:: Collected data ::
----

(** * Sia: job queue, dispatch and agent liveness

    A shallow embedding of the queue handling of [apps/api/src/routes/jobs.ts],
    of [preprocessActivity], [pingAgentViaStream] and [registerAgent], with the
    database tables as lists of rows and every drizzle statement as a function
    on those lists. *)

From Stdlib Require Import String Ascii ZArith List Bool Lia Permutation.
From Stdlib Require Import DecimalString.
From Stdlib Require Import Sorted.
Import ListNotations.
Local Open Scope string_scope.
Local Open Scope Z_scope.

Set Implicit Arguments.

(** ** Enumerations of [db/schema.ts] *)

Inductive JobStatus := Queued | InProgress | InReview | Completed | Failed | Archived.
Inductive JobPriority := Low | Medium | High.
Inductive QueueType := Rework | Backlog.
Inductive AgentStatus := Active | Idle | Offline.
Inductive UserAcceptanceStatus :=
  NotReviewed | ReviewedAndAccepted | ReviewedAndAskedRework | Rejected.

Scheme Equality for JobStatus.
Scheme Equality for JobPriority.
Scheme Equality for QueueType.
Scheme Equality for AgentStatus.
Scheme Equality for UserAcceptanceStatus.

Definition option_beq {A} (eqb : A -> A -> bool) (x y : option A) : bool :=
  match x, y with
  | Some a, Some b => eqb a b
  | None, None => true
  | _, _ => false
  end.

(** JavaScript [a || b] and [a ?? b] on a nullable string. *)
Definition str_or (a : option string) (b : string) : string :=
  match a with
  | Some s => if String.eqb s EmptyString then b else s
  | None => b
  end.

Definition nullish {A} (a : option A) (b : option A) : option A :=
  match a with Some _ => a | None => b end.

Definition orElse {A} (a : option A) (b : A) : A :=
  match a with Some v => v | None => b end.

(** ** Rows *)

Record UserComment := {
  file_name : string;
  line_no : Z;
  prompt : string
}.

Record LogEntry := {
  level : string;
  timestamp : string;
  message : string
}.

Module UserInput.
(** The stored [user_input] column; [sourceMetadata] is [null] or a value. *)
Record t := mk {
  source : string;
  prompt : string;
  sourceMetadata : option string
}.
End UserInput.

Module Job.
(** A row of [gpr_jobs], primary key [(id, version)].  The column
    [code_generation_detail_logs] is written by none of the modelled
    statements and is left out. *)
Record t := mk {
  id : string;
  version : Z;
  orgId : string;
  generatedName : option string;
  generatedDescription : option string;
  status : JobStatus;
  priority : JobPriority;
  orderInQueue : Z;
  queueType : option QueueType;
  agentId : option string;
  createdAt : Z;
  updatedAt : Z;
  createdBy : string;
  updatedBy : string;
  codeGenerationLogs : option (list LogEntry);
  codeVerificationLogs : option (list LogEntry);
  userInput : option UserInput.t;
  repoId : option string;
  userAcceptanceStatus : UserAcceptanceStatus;
  userComments : option (list UserComment);
  confidenceScore : option string;
  prLink : option string;
  updates : option string
}.

(** One entry of a drizzle [.set({...})] object. *)
Inductive assign :=
| SetGeneratedName (v : option string)
| SetGeneratedDescription (v : option string)
| SetStatus (v : JobStatus)
| SetPriority (v : JobPriority)
| SetOrderInQueue (v : Z)
| DecrOrderInQueue
| SetQueueType (v : option QueueType)
| SetAgentId (v : option string)
| SetUpdatedAt (v : Z)
| SetUpdatedBy (v : string)
| SetUserComments (v : option (list UserComment))
| SetUserAcceptanceStatus (v : UserAcceptanceStatus)
| SetUpdates (v : option string).

Definition apply1 (a : assign) (j : t) : t :=
  match j with
  | mk i ve o gn gd st pr oq qt ag ca ua cb ub gl vl ui rp us uc cs pl up =>
    match a with
    | SetGeneratedName v => mk i ve o v gd st pr oq qt ag ca ua cb ub gl vl ui rp us uc cs pl up
    | SetGeneratedDescription v => mk i ve o gn v st pr oq qt ag ca ua cb ub gl vl ui rp us uc cs pl up
    | SetStatus v => mk i ve o gn gd v pr oq qt ag ca ua cb ub gl vl ui rp us uc cs pl up
    | SetPriority v => mk i ve o gn gd st v oq qt ag ca ua cb ub gl vl ui rp us uc cs pl up
    | SetOrderInQueue v => mk i ve o gn gd st pr v qt ag ca ua cb ub gl vl ui rp us uc cs pl up
    | DecrOrderInQueue => mk i ve o gn gd st pr (oq - 1) qt ag ca ua cb ub gl vl ui rp us uc cs pl up
    | SetQueueType v => mk i ve o gn gd st pr oq v ag ca ua cb ub gl vl ui rp us uc cs pl up
    | SetAgentId v => mk i ve o gn gd st pr oq qt v ca ua cb ub gl vl ui rp us uc cs pl up
    | SetUpdatedAt v => mk i ve o gn gd st pr oq qt ag ca v cb ub gl vl ui rp us uc cs pl up
    | SetUpdatedBy v => mk i ve o gn gd st pr oq qt ag ca ua cb v gl vl ui rp us uc cs pl up
    | SetUserComments v => mk i ve o gn gd st pr oq qt ag ca ua cb ub gl vl ui rp us v cs pl up
    | SetUserAcceptanceStatus v => mk i ve o gn gd st pr oq qt ag ca ua cb ub gl vl ui rp v uc cs pl up
    | SetUpdates v => mk i ve o gn gd st pr oq qt ag ca ua cb ub gl vl ui rp us uc cs pl v
    end
  end.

----

Copy every line above in which the string "AgentStatus" shows up.

:: ANSWER TO THIS EXERCISE ::
Inductive AgentStatus := Active | Idle | Offline.
Scheme Equality for AgentStatus.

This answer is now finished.